Intel’s exhibition is not easy viewing. It demands engagement, compels recognition of injustice, and refuses to let viewers rest in comfortable narratives of the American dream. But it is also profoundly hopeful. Each canvas, each sculpture insists that suffering can be transformed into vision — that art itself is resistance.

The show also reminded me of the delusional filmmaker Leni Riesenthal, Hitler’s cinematographer, who until her dying day at 101 years old, claimed that her art had nothing to do with politics.

As I leave DORF, I think again of the lesson my parents taught me: respect every human being. Intel’s art makes that lesson visceral. It confronts the ways society fails to honor its most vulnerable, while celebrating the resilience and creativity of those same people.

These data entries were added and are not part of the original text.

(* ===== verification/Snapshot.v ===== *)
(** * Snapshot: writing, loading and installing snapshots.

    Models src/cache_cat/src/raft/store/snapshot/snapshot_handler.rs, the
    streams of src/cache_cat/src/raft/types/core/mocha/snapshot.rs and
    [dump_snapshots_to_writer] of src/cache_cat/src/mocha/mod.rs,
    [load_meta_from_path] of src/cache_cat/src/raft/types/file_operator.rs, and
    [build_snapshot] and [install_snapshot] of
    src/cache_cat/src/raft/store/statemachine.rs.

    A snapshot file is the list of its bytes. The bincode2 crate is a
    parameter. The dump here is taken of a machine at rest; Dumping interleaves
    it with what the machine does meanwhile. *)

From S2P Require Import Prelude Text F64 Reply SortedSet TimeWheel Mocha Ops Store Refine Spop StringCmd KeyCmd Memory Handler Answers Typed StateMachine.
From Stdlib Require Import Strings.Byte.

(** ** Big-endian integers *)

Definition write_u64 (z : Z) : bytes := be 8 z.
Definition write_u32 (z : Z) : bytes := be 4 z.

Definition len_u64 (b : bytes) : bytes := write_u64 (Z.of_nat (length b)).

(** ** Reading *)

Inductive IoError := UnexpectedEof | InvalidData | Other (msg : bytes).

Definition read_exact (n : Z) (s : bytes) : result (bytes * bytes) IoError :=
  if n <=? Z.of_nat (length s) then Ok (ztake n s, zdrop n s) else Err UnexpectedEof.

Definition read_be (n : Z) (s : bytes) : result (Z * bytes) IoError :=
  let? p := read_exact n s in let '(b, s') := p in Ok (from_be b, s').

Definition read_u64 (s : bytes) : result (Z * bytes) IoError := read_be 8 s.

(** ** The format *)

Definition CACHE_MAGIC_NUM : bytes := str "MCDC".
Definition VERSION : byte := x01.
Definition PLACEHOLDER_LENGTH : Z := 300.

Section Codec.
Context {LogId Membership : Type}.

(** [bincode2::serialize] and [deserialize] at the types of the file; a
    failed call is [None]. [de_plain_meta] reads the same bytes as [de_meta] at
    the type [SnapshotMeta]. A value is serialized through its locks, so the
    entries are plain values here. Reading a request can allocate collections. *)
Class Bincode := {
  ser_key : bytes -> option bytes;
  de_key : bytes -> option bytes;
  ser_entry : EntrySnapshot PValue -> option bytes;
  de_entry : bytes -> option (EntrySnapshot PValue);
  ser_request : Heap -> AtomicRequest -> option bytes;
  de_request : Heap -> bytes -> option (Heap * AtomicRequest);
  ser_meta : SnapshotMeta (LogId := LogId) (Membership := Membership) * Z -> option bytes;
  de_meta : bytes -> option (SnapshotMeta (LogId := LogId) (Membership := Membership) * Z);
  de_plain_meta : bytes -> option (SnapshotMeta (LogId := LogId) (Membership := Membership))
}.

(** A request that carries no collection. *)
Definition plain_request (r : AtomicRequest) : Prop :=
  match ar_request r with
  | Insert req => value_loc (ins_value req) = None
  | _ => True
  end.

(** What was serialized is read back; a request is never empty. *)
Class BincodeOk (B : Bincode) : Prop := {
  key_roundtrip k b : ser_key k = Some b -> de_key b = Some k;
  entry_roundtrip e b : ser_entry e = Some b -> de_entry b = Some e;
  request_roundtrip h h' r b : plain_request r -> ser_request h r = Some b -> de_request h' b = Some (h', r);
  request_nonempty h r b : ser_request h r = Some b -> b <> [];
  meta_roundtrip m b : ser_meta m = Some b -> de_meta b = Some m
}.

Context `{B : Bincode} `{E : Env}.
Abbreviation SnapshotMeta := (SnapshotMeta (LogId := LogId) (Membership := Membership)).
Abbreviation StateMachineData := (StateMachineData (LogId := LogId) (Membership := Membership)).

(** ** Dumping *)

(** Reading an entry through its lock. *)
Definition abs_snapshot (h : Heap) (s : EntrySnapshot MyValue) : option (EntrySnapshot PValue) :=
  let* pv := abs_value h (value s) in Some (mkEntrySnapshot pv (expire_at s)).

Definition dump_entry (h : Heap) (ke : bytes * Entry MyValue) : option bytes :=
  let* key_bytes := ser_key ke.1 in
  let* s := abs_snapshot h (snapshot ke.2) in
  let* val_bytes := ser_entry s in
  Some (len_u64 key_bytes ++ key_bytes ++ len_u64 val_bytes ++ val_bytes).

(** The count is written once the entries are known, in the place kept for it. *)
Definition dump_snapshots_to_writer (now : Z) (h : Heap) (db : Mocha MyValue) : option bytes :=
  let* es := mapM (dump_entry h) (filter (fun ke => is_expired now ke.2 = false) (db_iter (map_ db))) in
  Some (write_u64 (Z.of_nat (length es)) ++ concat es).

Definition dump_cache_to_writer (c : MyCache) : option bytes :=
  let* dbs := mapM (dump_snapshots_to_writer (write_logic_clock c) (heap c)) (databases c) in
  Some (write_u64 (Z.of_nat (length (databases c))) ++ concat dbs).

Definition dump_request (h : Heap) (r : AtomicRequest) : option bytes :=
  let* b := ser_request h r in Some (len_u64 b ++ b).

Definition dump_operation_queue_to_writer (h : Heap) (queue : list AtomicRequest) : option bytes :=
  let* rs := mapM (dump_request h) queue in Some (concat rs ++ write_u64 0).

(** Seeking to [off] and writing [b] over what is there. *)
Definition overwrite (off : nat) (b file : bytes) : bytes :=
  take off file ++ b ++ drop (off + length b) file.

(** The contents of the file [dump_cache_to_path] moves into place. *)
Definition dump_cache_to_path (c : MyCache) (meta : SnapshotMeta) (queue : list AtomicRequest) : option bytes :=
  let* body := dump_cache_to_writer c in
  let* ops := dump_operation_queue_to_writer (heap c) queue in
  let* result := ser_meta (meta, write_logic_clock c) in
  let file := CACHE_MAGIC_NUM ++ [VERSION] ++ replicate (Z.to_nat PLACEHOLDER_LENGTH) x00 ++ body ++ ops in
  Some (overwrite 5 (write_u32 (wrap_u32 (Z.of_nat (length result))) ++ result) file).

Infernal Rebirth: Into Hell, Illusions and Realities is more than an exhibition. It is a call to witness, to empathize, and to imagine a world where no one is treated as less than human.

Presented at DORF, Austin
 📧 dorf@dorfworld.org | 🌐 www.dorfworld.org

The show runs until January 31, 2026

DORF started this inaugural year a fellowship program called FIPP.

Find out more about how to apply here https://dorfworld.org/fipp

Photos courtesy of Eric Manche and DORF

Second Photo: The Paradox of Arrival

By Elise Krentzel

Elise Krentzel is the author of the bestselling memoir Under My Skin - Drama, Trauma & Rock 'n' Roll, a ghostwriter, book coach to professionals who want to write their memoir, how-to or management book or fiction, and contributing author to several travel books and series. Elise has written about art, food, culture, music, and travel in magazines and blogs worldwide for most of her life, and was formerly the Tokyo Bureau Chief of Billboard Magazine. For 25 years, she lived overseas in five countries and now calls Austin, TX, her home. Find her at https://elisekrentzel.com, FB: @OfficiallyElise, Instagram: @elisekrentzel, LI: linkedin.com/in/elisekrentzel.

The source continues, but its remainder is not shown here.